There is a clear deadlock in the EU over the Eurobonds or ‘coronabonds’ issue but what is the next step? Juuso Järviniemi discusses.
The coronavirus pandemic might be an unprecedented public health crisis, but the economic debate around it rings familiar. A decade ago, when some European countries were suffocating underneath their debt burden, the solidary solution would have been for Europeans to take on debt collectively rather than leaving member states out in the cold alone – an idea known as Eurobonds. Now that the pandemic is putting member state economies under strain, proponents of European solidarity are speaking of “coronabonds”.
As previously before, the calls for cooperation are coming from the Southern European sphere that is currently bearing the brunt of the crisis. The Netherlands and Germany are once again holding on to their reputation as strict purse-keepers but what’s different from last time, however, is that the European Commission is hardly leading the debate on common bonds.
What coronabonds?
‘coronabonds’ would mean European countries taking on common debt, thus making borrowing cheaper for the hardest-hit countries and more expensive for countries that are doing better – an idea the member state leaders couldn’t agree on in their video conference on the 26th March. However, various proposals for helping the hardest-hit countries have floated around in the past week.
The European Central Bank has already decided it can now buy as much of any member state’s debt as it wishes, dropping its earlier one-third limit while the European Commission is planning to propose a European-wide unemployment insurance scheme of up to €100 billion to help countries stricken by the virus. This proposal gives new hope for a plan that has been kicked into the long grass for years, and the Commission deserves credit for it.
Some have proposed for the European Investment Bank to issue bonds to stimulate the economy, while others have called for the post-crisis recovery to be supported by common debt bonds which only expire in thirty to fifty years. And now the Dutch government, so vehemently against the idea of common European debt, instead wants to make a €1bn “gift” to European countries in need of help.
The member state leaders’ inconclusive video conference rolled the ball to the Eurozone finance ministers who are due to have a call on the 7th April. Pressure for ‘showing solidarity’ in one form or another is mounting, which promises a fascinating spectacle.
Where’s the Commission?
The European Commission President Ursula von der Leyen jumped into the coronabonds debate on the 28th March by telling the German Press Agency that coronabonds are ‘just a slogan’, and that the Commission is ‘not working on’ the idea. She added that the concerns Germany and other countries have about the bonds are justified. The remarks sparked anger in Italy, forcing the Commission to clarify that it does not exclude any options enabled by the current EU treaties.
The sentiment in von der Leyen’s remarks was nonetheless clear: rather than pushing the coronabonds idea forward, she was standing in the way. Von der Leyen’s reaction compares poorly with that of José Manuel Barroso, who as the Commission President in 2011 presented a 38-page study detailing options for how Eurobonds could be implemented. Nor did Barroso shy away from thinking beyond the legal limitations of the current treaties: he openly admitted that some of the options he presented would require treaty change. Jean-Claude Juncker, von der Leyen’s predecessor as Commission President, was also a supporter of Eurobonds.

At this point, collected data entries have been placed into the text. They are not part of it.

(** * Vex-Cogs: the version report and the status command

    A shallow embedding of two modules of the repository:

    - [ghissues/vexutils/meta.py]: [_get_current_vers], [_get_latest_vers],
      [format_info] and [out_of_date_check];
    - [status/commands/status_com.py]: the [status] command.

    Python exceptions are an error monad with a log (the calls to
    [log.warning] and [log.debug] are the only state the module writes);
    the command is a function from its collaborators to the list of the
    actions it performs, in order.  Libraries that are not part of the
    repository (Red's [VersionInfo], [tabulate], [box], [humanize_list],
    [humanize_timedelta], the HTTP endpoints) are section variables. *)

From Stdlib Require Import ZArith String Ascii List DecimalString Lia.
From stdpp Require Import base option strings gmap list.
Import ListNotations.
Local Open Scope string_scope.

(** ** Python basics: exceptions, truthiness, logging *)

Module Py.

(** The subclasses of [Exception] the modelled code can meet.  All of them
    are caught by [except Exception]; [BaseException]s that are not
    [Exception]s (task cancellation, interpreter exit) are outside the
    model. *)
Inductive Exn : Type :=
| ClientError                 (* aiohttp: the connection failed *)
| TimeoutError                (* the request timed out *)
| JSONDecodeError             (* the body is not JSON *)
| KeyError (key : string)     (* d[key] on a dict without key *)
| ValueError                  (* VersionInfo.from_str on a bad string *)
| FileNotFoundError           (* open() on a missing file *)
| OtherException (name : string).
(** * Paragon board extraction and projection: a shallow embedding

    The development follows the three source objects of the extension:
    [MaxrollParser] (the Maxroll.gg extractor), [ParagonParser] (the
    Mobalytics extractor) and [TableGenerator] (the grid projector that
    emits the accessible table).

    Numbers.  JavaScript numbers are modelled by their exact values:
    style coordinates are rationals ([Q]), grid indices, board indices and
    rotation angles are integers ([Z]).  A decimal literal stands for the
    rational it denotes; the rounding of [parseFloat] to the nearest double
    is not modelled.  The division of a coordinate by the grid spacing (8
    or 1) is exact in both readings.  Sums and differences of coordinates
    are exact here and rounded in the source: the theorems that rest on
    them are stated for whole coordinates of at most 2^50 in magnitude
    ([Spec.whole]), on which the two agree.  The remainder operator [%] is the
    truncating one ([Z.rem]) and [Math.round] rounds halves upwards.
    Non-finite numbers (a [NaN] read from a digit-less run such as
    [left:-em]) appear only in the result of the style parsers, where they
    are kept apart from the finite values.

    The DOM is modelled by records that hold what the extractors read from
    an element: style attributes as raw strings, class lists, and the
    header texts of a board. *)

From stdpp Require Import base option list sorting gmap strings pretty.
From Stdlib Require Import ZArith QArith Qround Qabs Lia Lqa Ascii.

Local Open Scope Z_scope.

(** ** JavaScript primitives *)

Module JS.

(** [a % b] on integers: the sign follows the dividend. *)
Definition rem (a b : Z) : Z := Z.rem a b.

(** [Math.round]: nearest integer, a fractional part of exactly one half
    goes towards plus infinity. *)
Definition Math_round (x : Q) : Z := Qfloor (x + (1 # 2))%Q.

(** [Math.abs(x) < y] and the strict comparisons on finite numbers. *)
Definition lt (x y : Q) : bool :=
  match (x ?= y)%Q with Lt => true | _ => false end.

Definition gt (x y : Q) : bool := lt y x.

(** [x === y] on finite numbers. *)
Definition eq (x y : Q) : bool := Qeq_bool x y.

(** [Math.min(...l)] and [Math.max(...l)] for a list with head [x]. *)
Definition Math_min (x : Z) (l : list Z) : Z := foldr Z.min x l.
Definition Math_max (x : Z) (l : list Z) : Z := foldr Z.max x l.

(** [array.indexOf(x)], with [-1] when [x] does not occur. *)
Fixpoint indexOf {A} (eqb : A -> A -> bool) (x : A) (l : list A) : Z :=
  match l with
  | [] => -1
  | y :: l' =>
      if eqb y x then 0
      else let i := indexOf eqb x l' in if i =? -1 then -1 else i + 1
  end.

(** The counter values of [for (let i = 0; i < n; i++)]. *)
Definition upto (n : Z) : list Z := Z.of_nat <$> seq 0 (Z.to_nat n).

End JS.

(** ** Scanning style strings

    A JavaScript string is modelled by its list of code units, restricted
    to the units below 256.  The patterns of the extractors all have the
    shape [before \s* ([-\d.]+) after]: a literal, optional white space, a
    run of digits, minus signs and dots, and a closing literal.  White
    space, run characters and the first letter of every closing literal are
    pairwise disjoint, so the greedy choice of the regular expression
    engine is the only one that can succeed and no backtracking is
    modelled. *)

Module Style.

Definition chars (s : string) : list ascii := String.list_ascii_of_string s.

(** [\s] on code units below 256. *)
Definition is_space (c : ascii) : bool :=
  let n := N_of_ascii c in
  ((9 <=? n) && (n <=? 13) || (n =? 32) || (n =? 160))%N.

(** [\d] *)
Definition is_digit (c : ascii) : bool :=
  let n := N_of_ascii c in ((48 <=? n) && (n <=? 57))%N.

(** [[-\d.]] *)
Definition is_numchar (c : ascii) : bool :=
  is_digit c || Ascii.eqb c "-" || Ascii.eqb c ".".

(** The longest prefix whose characters satisfy [f], and what follows. *)
Fixpoint span (f : ascii -> bool) (s : list ascii) : list ascii * list ascii :=
  match s with
  | [] => ([], [])
  | c :: s' =>
      if f c then let (run, rest) := span f s' in (c :: run, rest)
      else ([], s)
  end.

(** Matching a literal at the start of [s]; the result is what follows. *)
Fixpoint literal (p s : list ascii) : option (list ascii) :=
  match p, s with
  | [], _ => Some s
  | _ :: _, [] => None
  | a :: p', b :: s' => if Ascii.eqb a b then literal p' s' else None
  end.

Definition starts_with (p : string) (s : list ascii) : bool :=
  match literal (chars p) s with Some _ => true | None => false end.

(** One attempt of [before \s* ([-\d.]+) (?:after1|after2|...)] at the
    start of [s] ([\s*] only when [spaces] is set); the result is the
    captured run. *)
Definition run_at (before : string) (spaces : bool) (after : list string)
    (s : list ascii) : option (list ascii) :=
  match literal (chars before) s with
  | None => None
  | Some s1 =>
      let s2 := if spaces then (span is_space s1).2 else s1 in
      let (run, s3) := span is_numchar s2 in
      match run with
      | [] => None
      | _ :: _ =>
          if existsb (fun u => starts_with u s3) after then Some run else None
      end
  end.

(** [s.match(pattern)] for an unanchored pattern: the attempt is made at
    every offset, leftmost first. *)
Fixpoint search {A} (attempt : list ascii -> option A) (s : list ascii)
    : option A :=
  match attempt s with
  | Some r => Some r
  | None => match s with [] => None | _ :: s' => search attempt s' end
  end.

Definition digit_value (c : ascii) : Z := Z.of_N (N_of_ascii c) - 48.

Definition decimal (ds : list ascii) : Z :=
  fold_left (fun acc c => 10 * acc + digit_value c) ds 0.

End Style.

(** A number as a style parser returns it. *)
Inductive number := Finite (q : Q) | NaN.

Module JSString.

(** [parseFloat] on a captured run: leading white space, an optional sign,
    then digits with an optional fraction; [NaN] when no digit is found.
    A run holds no letter, so the exponent and [Infinity] forms cannot
    occur.  The value is the exact decimal, in lowest terms. *)
Definition parseFloat (s : list ascii) : number :=
  let s0 := (Style.span Style.is_space s).2 in
  let (negative, s1) :=
    match s0 with
    | c :: r =>
        if Ascii.eqb c "-" then (true, r)
        else if Ascii.eqb c "+" then (false, r) else (false, s0)
    | [] => (false, s0)
    end in
  let (ip, s2) := Style.span Style.is_digit s1 in
  let fp :=
    match s2 with
    | c :: r => if Ascii.eqb c "." then (Style.span Style.is_digit r).1 else []
    | [] => []
    end in
  match ip, fp with
  | [], [] => NaN
  | _, _ =>
      let magnitude :=
        (inject_Z (Style.decimal ip)
         + (Style.decimal fp # Z.to_pos (10 ^ Z.of_nat (length fp))))%Q in
      Finite (Qred (if negative then - magnitude else magnitude))
  end.

(** [s.replace(/^\d+/, '')] *)
Definition stripLeadingDigits (s : string) : string :=
  String.string_of_list_ascii (Style.span Style.is_digit (Style.chars s)).2.

(** [a || b] on strings: the empty string is falsy. *)
Definition or_else (a b : string) : string :=
  if String.eqb a "" then b else a.

(** [s.toLowerCase()] on a string of code units below 256: the letters A
    to Z and the capital letters of Latin-1 (192 to 222 without the
    multiplication sign 215) move 32 up, every other unit stays. *)
Definition lower (c : ascii) : ascii :=
  let n := N_of_ascii c in
  if ((65 <=? n) && (n <=? 90)
      || (192 <=? n) && (n <=? 222) && negb (n =? 215))%N
  then ascii_of_N (n + 32) else c.

Definition toLowerCase (s : string) : string :=
  String.string_of_list_ascii (lower <$> String.list_ascii_of_string s).

(** [s.startsWith(p)] *)
Definition startsWith (s p : string) : bool := String.prefix p s.

(** A string is truthy when it is not empty. *)
Definition truthy (s : string) : bool := negb (String.eqb s "").

End JSString.

(** Reading a property of an object literal whose values are strings.  A
    key that the literal does not have is looked up in [Object.prototype]:
    what is found there is a function or an object, never a string. *)
Module JSObject.

Inductive value := Str (s : string) | Undefined | Inherited.

Definition prototypeKeys : list string :=
  ["constructor"; "__defineGetter__"; "__defineSetter__"; "hasOwnProperty";
   "__lookupGetter__"; "__lookupSetter__"; "isPrototypeOf";
   "propertyIsEnumerable"; "toString"; "valueOf"; "__proto__";
   "toLocaleString"].

Fixpoint own (entries : list (string * string)) (key : string)
    : option string :=
  match entries with
  | [] => None
  | (k, v) :: rest => if String.eqb key k then Some v else own rest key
  end.

Definition get (entries : list (string * string)) (key : string) : value :=
  match own entries key with
  | Some v => Str v
  | None => if existsb (String.eqb key) prototypeKeys then Inherited
            else Undefined
  end.

(** [entries[key] || fallback] as a string; [None] when the value found is
    an inherited one, which is truthy and not a string. *)
Definition get_or (entries : list (string * string)) (key fallback : string)
    : option string :=
  match get entries key with
  | Str v => Some (JSString.or_else v fallback)
  | Undefined => Some fallback
  | Inherited => None
  end.

End JSObject.

(** ** Data model *)

(** Gate edge labels of the Maxroll layout, in the order of the [edges]
    array of [calculateRotation]. *)
Inductive Edge := NORTH | EAST | SOUTH | WEST.

(** Edge names of the Mobalytics layout, in the order of the [directions]
    array of [rotateDirection]. *)
Inductive Direction := TOP | RIGHT | BOTTOM | LEFT.

Definition Edge_eqb (a b : Edge) : bool :=
  match a, b with
  | NORTH, NORTH | EAST, EAST | SOUTH, SOUTH | WEST, WEST => true
  | _, _ => false
  end.

Definition Direction_eqb (a b : Direction) : bool :=
  match a, b with
  | TOP, TOP | RIGHT, RIGHT | BOTTOM, BOTTOM | LEFT, LEFT => true
  | _, _ => false
  end.

(** [{left, top}] with finite coordinates. *)
Module Position.
Record t := mk { left : Q; top : Q }.
End Position.

(** [{left, top}] as [parsePosition] returns it: each coordinate is the
    [parseFloat] of a captured run. *)
Module ParsedPosition.
Record t := mk { left : number; top : number }.

Definition finite (p : t) : option Position.t :=
  match left p, top p with
  | Finite l, Finite t => Some (Position.mk l t)
  | _, _ => None
  end.
End ParsedPosition.

(** [{row, col}]. *)
Module GridPosition.
Record t := mk { row : Z; col : Z }.
End GridPosition.

(** The [{index, name}] snapshot stored in a gate's [connectsTo]. *)
Module Connection.
Record t := mk { index : Z; name : string }.
End Connection.

(** What the extractors read from one DOM element: its [style] attribute
    (the empty string when the attribute is missing), its class list, and
    the class lists of its descendants (enough for the [querySelector]
    calls of [parseGateEdge]). *)
Module Element.
Record t := mk {
  style : string;
  classList : list string;
  descendants : list (list string)
}.
End Element.

(** A node object.  The display attributes [type], [stat], [glyphName],
    [isSelected], [rotation] and [isStart] are computed from the same
    element; the extractors and the grid do not read them and they are
    left to [element] (the text of a cell takes them from a [Display.t]).
    [connectsTo] is [None] both for [null] and for a property that was
    never assigned. *)
Module Node.
Record t := mk {
  element : Element.t;
  position : Position.t;
  gridPosition : GridPosition.t;
  isGate : bool;
  isGlyph : bool;
  gateEdge : option Edge;
  connectsTo : option Connection.t
}.

Definition set_connectsTo (c : option Connection.t) (n : t) : t :=
  mk (element n) (position n) (gridPosition n) (isGate n) (isGlyph n)
     (gateEdge n) c.
End Node.

(** The display attributes of a node object, which [Node.t] leaves out:
    [type], [stat], [glyphName] ([None] on the node objects that have no
    such property) and [isSelected]. *)
Module Display.
Record t := mk {
  type : string;
  stat : string;
  glyphName : option string;
  isSelected : bool
}.
End Display.

Module Dimensions.
Record t := mk {
  minRow : Z; maxRow : Z; minCol : Z; maxCol : Z; rows : Z; cols : Z
}.
End Dimensions.

(** The grid object maps the key [`${row},${col}`] to a node.  The key is
    modelled by the pair of integers it prints, and the stored node by its
    index in the board's [nodes] array: the grid holds references to the
    very objects of that array, so a later assignment to a node is seen
    through the grid as well. *)
Abbreviation Grid := (gmap (Z * Z) nat).

Module Board.
Record t := mk {
  index : Z;
  name : string;
  fullName : string;
  rotation : Z;
  position : option Position.t;
  nodes : list Node.t;
  grid : Grid;
  dimensions : Dimensions.t
}.

Definition set_nodes (ns : list Node.t) (b : t) : t :=
  mk (index b) (name b) (fullName b) (rotation b) (position b) ns
     (grid b) (dimensions b).

Definition set_rotation (r : Z) (b : t) : t :=
  mk (index b) (name b) (fullName b) r (position b) (nodes b)
     (grid b) (dimensions b).
End Board.

(** ** Grid construction, shared verbatim by both parser objects *)

Module GridOps.

Definition key (n : Node.t) : Z * Z :=
  (GridPosition.row (Node.gridPosition n), GridPosition.col (Node.gridPosition n)).

(** [nodes.forEach(node => { grid[key] = node })], the node at array
    index [i] being stored as the reference [i]. *)
Fixpoint buildGrid_from (i : nat) (nodes : list Node.t) (grid : Grid) : Grid :=
  match nodes with
  | [] => grid
  | node :: rest => buildGrid_from (S i) rest (<[key node := i]> grid)
  end.

Definition buildGrid (nodes : list Node.t) : Grid := buildGrid_from 0 nodes ∅.

(** [Object.keys(grid).map(...)]: the occupied positions. *)
Definition positions (grid : Grid) : list (Z * Z) := (map_to_list grid).*1.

When the Dutch Finance Minister Wopke Hoekstra opposes coronabonds, he is just repeating the traditional Dutch position. When Ursula von der Leyen talks down the idea, she is bringing about an unwelcome shift in the European Commission’s discourse. That is why von der Leyen’s comments on coronabonds are even more disappointing than Hoekstra’s.
Do your job
Though it’s the member states rather than the Commission that decide on the fate of coronabonds, the Commission’s role should be to act as an authoritative leader in the discussion on the future of Europe. As with Barroso’s 2011 paper on Eurobonds, the Commission should be a constant source of ideas for how to make Europe work better. When the national governments bound by their domestic interests and short-term electoral constraints bicker among themselves, the Commission needs to take a forward-looking, longer-term European perspective.
The pandemic is von der Leyen’s first opportunity to show her true colours as a European leader, and the coronabond fiasco is a poor start. What’s more, speaking to the German press and explicitly defending the German government’s position on this contentious issue was bad PR for a leader whose nomination last summer prompted some fears of German dominance in the EU. Of all possible Commission Presidents, von der Leyen must be careful to advance the undistilled blue-and-yellow European interest.
Coronabonds are still facing fierce opposition, and the idea might not win consensus in the Eurogroup meeting on Tuesday. Despite this, or indeed because of this, von der Leyen should be preparing ideas for how to make common debt instruments work for everyone. That’s her job.